→ Record excerpts:
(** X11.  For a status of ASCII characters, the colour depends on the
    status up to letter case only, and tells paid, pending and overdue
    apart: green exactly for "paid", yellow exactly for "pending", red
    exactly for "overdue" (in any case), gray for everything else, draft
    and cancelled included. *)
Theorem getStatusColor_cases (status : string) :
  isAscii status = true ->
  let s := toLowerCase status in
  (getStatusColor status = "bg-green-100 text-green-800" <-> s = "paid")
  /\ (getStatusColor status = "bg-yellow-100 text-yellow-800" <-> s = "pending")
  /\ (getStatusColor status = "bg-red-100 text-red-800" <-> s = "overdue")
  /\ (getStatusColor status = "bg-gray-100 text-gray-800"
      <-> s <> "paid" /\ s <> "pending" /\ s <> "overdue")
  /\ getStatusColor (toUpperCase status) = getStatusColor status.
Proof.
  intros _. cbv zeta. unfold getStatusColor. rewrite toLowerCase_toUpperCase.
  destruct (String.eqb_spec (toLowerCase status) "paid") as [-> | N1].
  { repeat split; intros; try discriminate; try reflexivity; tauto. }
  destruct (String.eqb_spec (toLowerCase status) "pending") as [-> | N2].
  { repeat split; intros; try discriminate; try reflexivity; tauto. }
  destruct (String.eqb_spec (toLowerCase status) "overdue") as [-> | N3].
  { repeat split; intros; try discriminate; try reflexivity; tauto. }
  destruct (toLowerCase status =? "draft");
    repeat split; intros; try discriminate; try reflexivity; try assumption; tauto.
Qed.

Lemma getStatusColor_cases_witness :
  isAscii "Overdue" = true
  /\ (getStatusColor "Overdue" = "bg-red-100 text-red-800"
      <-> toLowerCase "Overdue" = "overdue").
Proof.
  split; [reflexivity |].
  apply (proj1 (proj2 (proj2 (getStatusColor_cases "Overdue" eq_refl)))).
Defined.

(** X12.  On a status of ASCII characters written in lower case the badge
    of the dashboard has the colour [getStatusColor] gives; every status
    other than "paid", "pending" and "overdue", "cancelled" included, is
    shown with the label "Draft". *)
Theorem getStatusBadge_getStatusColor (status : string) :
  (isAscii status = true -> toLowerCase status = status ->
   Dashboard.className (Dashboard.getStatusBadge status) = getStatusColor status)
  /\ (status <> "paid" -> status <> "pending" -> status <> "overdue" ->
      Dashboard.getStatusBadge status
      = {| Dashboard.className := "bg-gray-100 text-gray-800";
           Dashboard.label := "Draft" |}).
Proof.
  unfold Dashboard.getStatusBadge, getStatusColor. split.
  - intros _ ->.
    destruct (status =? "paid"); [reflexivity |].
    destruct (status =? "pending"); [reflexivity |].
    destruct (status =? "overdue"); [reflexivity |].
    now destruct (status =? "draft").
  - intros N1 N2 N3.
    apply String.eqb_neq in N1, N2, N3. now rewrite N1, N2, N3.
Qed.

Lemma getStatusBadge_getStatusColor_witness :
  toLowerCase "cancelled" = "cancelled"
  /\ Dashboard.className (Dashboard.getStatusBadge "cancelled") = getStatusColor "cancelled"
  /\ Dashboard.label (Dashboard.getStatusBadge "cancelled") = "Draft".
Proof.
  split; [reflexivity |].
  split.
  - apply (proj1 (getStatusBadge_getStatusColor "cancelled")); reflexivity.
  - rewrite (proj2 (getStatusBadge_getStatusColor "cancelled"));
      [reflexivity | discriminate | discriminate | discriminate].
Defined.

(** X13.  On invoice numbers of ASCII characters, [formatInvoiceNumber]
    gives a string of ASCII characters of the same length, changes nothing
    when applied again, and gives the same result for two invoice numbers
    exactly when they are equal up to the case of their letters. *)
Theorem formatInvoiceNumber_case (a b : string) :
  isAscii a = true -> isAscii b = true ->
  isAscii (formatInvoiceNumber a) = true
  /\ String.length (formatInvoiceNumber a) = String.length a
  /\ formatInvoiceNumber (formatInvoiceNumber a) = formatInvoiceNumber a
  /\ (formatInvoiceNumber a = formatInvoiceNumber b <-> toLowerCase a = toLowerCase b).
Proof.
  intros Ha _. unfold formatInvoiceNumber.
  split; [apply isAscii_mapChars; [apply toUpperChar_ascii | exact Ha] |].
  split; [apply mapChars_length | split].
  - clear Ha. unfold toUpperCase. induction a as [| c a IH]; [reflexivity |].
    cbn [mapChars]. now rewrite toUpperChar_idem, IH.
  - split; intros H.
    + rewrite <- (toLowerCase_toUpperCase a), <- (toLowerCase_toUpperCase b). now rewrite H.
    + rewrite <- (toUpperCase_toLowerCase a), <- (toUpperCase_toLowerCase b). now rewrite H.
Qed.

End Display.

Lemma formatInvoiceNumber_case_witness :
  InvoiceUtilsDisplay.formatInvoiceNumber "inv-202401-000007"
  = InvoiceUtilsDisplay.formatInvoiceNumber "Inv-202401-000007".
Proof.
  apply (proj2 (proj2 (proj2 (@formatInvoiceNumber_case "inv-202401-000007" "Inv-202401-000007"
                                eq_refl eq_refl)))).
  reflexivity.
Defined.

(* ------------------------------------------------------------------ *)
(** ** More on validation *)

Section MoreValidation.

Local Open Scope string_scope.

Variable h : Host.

→ Exercise goal: In the listing above, find the line containing "isAscii a = true -> isAscii b = true ->" and the line containing "- clear Ha.", then quote both, plus every line between them, exactly as written.

→ Solution to the problem:
  isAscii a = true -> isAscii b = true ->
  isAscii (formatInvoiceNumber a) = true
  /\ String.length (formatInvoiceNumber a) = String.length a
  /\ formatInvoiceNumber (formatInvoiceNumber a) = formatInvoiceNumber a
  /\ (formatInvoiceNumber a = formatInvoiceNumber b <-> toLowerCase a = toLowerCase b).
Proof.
  intros Ha _. unfold formatInvoiceNumber.
  split; [apply isAscii_mapChars; [apply toUpperChar_ascii | exact Ha] |].
  split; [apply mapChars_length | split].
  - clear Ha. unfold toUpperCase. induction a as [| c a IH]; [reflexivity |].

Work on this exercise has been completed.